For more info on trans* people, check out the Trans* 101 guide on page 29. There’s also a really great, more in-depth guide at


It’s hard to put into words all there is to know about lesbian sex.

Almost a century ago Vita Sackville-West wrote a poem to her mistress Violet Trefusis. After referring to Violet’s “chatter” and giving thanks for the “honest friendship”, Vita breaks into a description of the “heavy fragrance of intoxicating night”, saying “I search on your lip for a madder caress… I tear secrets from your yielding flesh.” This sends a rather heady aroma wafting from the page.

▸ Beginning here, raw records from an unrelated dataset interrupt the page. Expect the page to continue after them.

(** * Padel match counter: the match state engine of [src/app/page.tsx]

    The page component [Home] keeps one [MatchState] in a React state cell,
    mirrors it to [localStorage] under the key ['padelMatch'], and derives
    team totals and a chart series from it.  This development embeds the
    handlers and derived-data functions of that component and proves the
    properties stated about them.

    Conventions of the embedding:
    - a TypeScript [number] that holds a count, a score, an index or a
      [Date.now()] reading is a [Z];
    - a JavaScript string is a Rocq [string], read as the UTF-8 encoding of
      the text;
    - an array is a [list]; an object used as a record is a [Record]; an
      object built with computed keys is a [gmap string _];
    - [setMatchState] followed by the re-render it causes is explicit state
      passing on the record [Home]; the answer to [window.confirm], the
      clock and the text of an imported file are arguments of the handlers.

    Limits of the embedding: integers are unbounded, while a JavaScript
    number is exact between -(2^53 - 1) and 2^53 - 1 only ([safeInteger]);
    a page is in the model while its state cell holds a [MatchState], which
    an import or a load of a text of another shape ends, and so does a key
    event whose key is a property name of [Object.prototype]; the render is
    embedded as far as it can fail ([renders]), not for what it draws. *)

From Stdlib Require Import ZArith Ascii String List Bool Lia DecimalN.
From stdpp Require Import base option list gmap strings fin_maps.

Local Open Scope string_scope.
Local Open Scope list_scope.
Local Open Scope Z_scope.

(** ** String.prototype.trim *)

Module Trim.

(** The code points that [trim] strips (WhiteSpace and LineTerminator of
    ECMA-262), by the length of their UTF-8 encoding. *)
Definition ws1 (a : ascii) : bool :=
  let n := nat_of_ascii a in
  ((9 <=? n) && (n <=? 13) || (n =? 32))%nat.

(** U+00A0 *)
Definition ws2 (a b : ascii) : bool :=
  ((nat_of_ascii a =? 194) && (nat_of_ascii b =? 160))%nat.

(** U+1680, U+2000..U+200A, U+2028, U+2029, U+202F, U+205F, U+3000,
    U+FEFF *)
Definition ws3 (a b c : ascii) : bool :=
  let x := nat_of_ascii a in
  let y := nat_of_ascii b in
  let z := nat_of_ascii c in
  ((x =? 225) && (y =? 154) && (z =? 128)
   || (x =? 226) && (y =? 128)
      && ((128 <=? z) && (z <=? 138) || (z =? 168) || (z =? 169) || (z =? 175))
   || (x =? 226) && (y =? 129) && (z =? 159)
   || (x =? 227) && (y =? 128) && (z =? 128)
   || (x =? 239) && (y =? 187) && (z =? 191))%nat.

(** [strip fwd s] removes leading white space from [s]; with
    [fwd = false] the bytes of [s] are read back to front, as they are
    when the end of a string is trimmed. *)
Fixpoint strip (fwd : bool) (s : list ascii) : list ascii :=
  match s with
  | [] => []
  | a :: s1 =>
      if ws1 a then strip fwd s1
      else match s1 with
           | [] => s
           | b :: s2 =>
               if (if fwd then ws2 a b else ws2 b a) then strip fwd s2
               else match s2 with
                    | [] => s
                    | c :: s3 =>
                        if (if fwd then ws3 a b c else ws3 c b a)
                        then strip fwd s3
                        else s
                    end
           end
  end.

Definition trim (s : string) : string :=
  string_of_list_ascii
    (rev (strip false (rev (strip true (list_ascii_of_string s))))).

End Trim.

Definition trim := Trim.trim.

(** ** Data model (the three interfaces at the top of the file) *)

(** ['winners' | 'unforced_errors'] *)
Inductive Stat := stat_winners | stat_unforced_errors.

Record PlayerStats := {
  name : string;
  winners : Z;
  unforced_errors : Z;
  score : Z
}.

Record StatEntry := {
  point : Z;
  playerIndex : Z;
  stat : Stat;
  timestamp : Z
}.

Record MatchState := {
  players : list PlayerStats;
  isGameStarted : bool;
  statHistory : list StatEntry
}.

Vita’s love of Violet’s yielding flesh—visceral—was only recently discovered. This is often the case for lesbian sex as well. Sex education was putting a condom over a wooden penis and being shown where the vagina is. Most of my primary education on sex came a decade later from The L Word. Thus, there’s a tendency for people to view sex through the lens they know: stimulation of vaginal juices, harden penis, insert, repeat, with poetic understanding of this process provided by blockbuster films. And so, we talk of “endless foreplay” or lesbian sex being “everything but…”

Perhaps? Technically yes? But, I think this misses a point: we are all on the same hedonistic pleasure-cruise set for the same destination. Kate Winslet could just as easily smear her hand across a sweaty car window on board the Titanic from the thrust of Natalie Portman. With fingers or a strap-on, or a tongue on yes, some yielding flesh or lip. Granted, dear Kate would be swimming to the island of Lesbos and not stranded in the cold waters of the Atlantic.

I’ve been stranded in the cold waters of the Atlantic with both men and women. So if you do decide to jump ship and swim for Lesbos, make sure you go with the tide, that is to say, trust your gut. It pulls you there.

Most importantly, sex should be fun. It’s good to keep a sense of humour when negotiating the logistics of scissoring—one of the more difficult moves—in the back seat of a car. There’s no need to panic because you already have a head start: sex with a woman is simply jumping from one model of car into driving another. You know the fundamentals already; it’s all about finding out the nuances. A vintage Porsche may require extra attention on the clutch when switching gears. Driving with feeling makes for the best ride.

And finally, if you’re looking for a how-to, a Guide to Lesbian Sex is best written with a lover.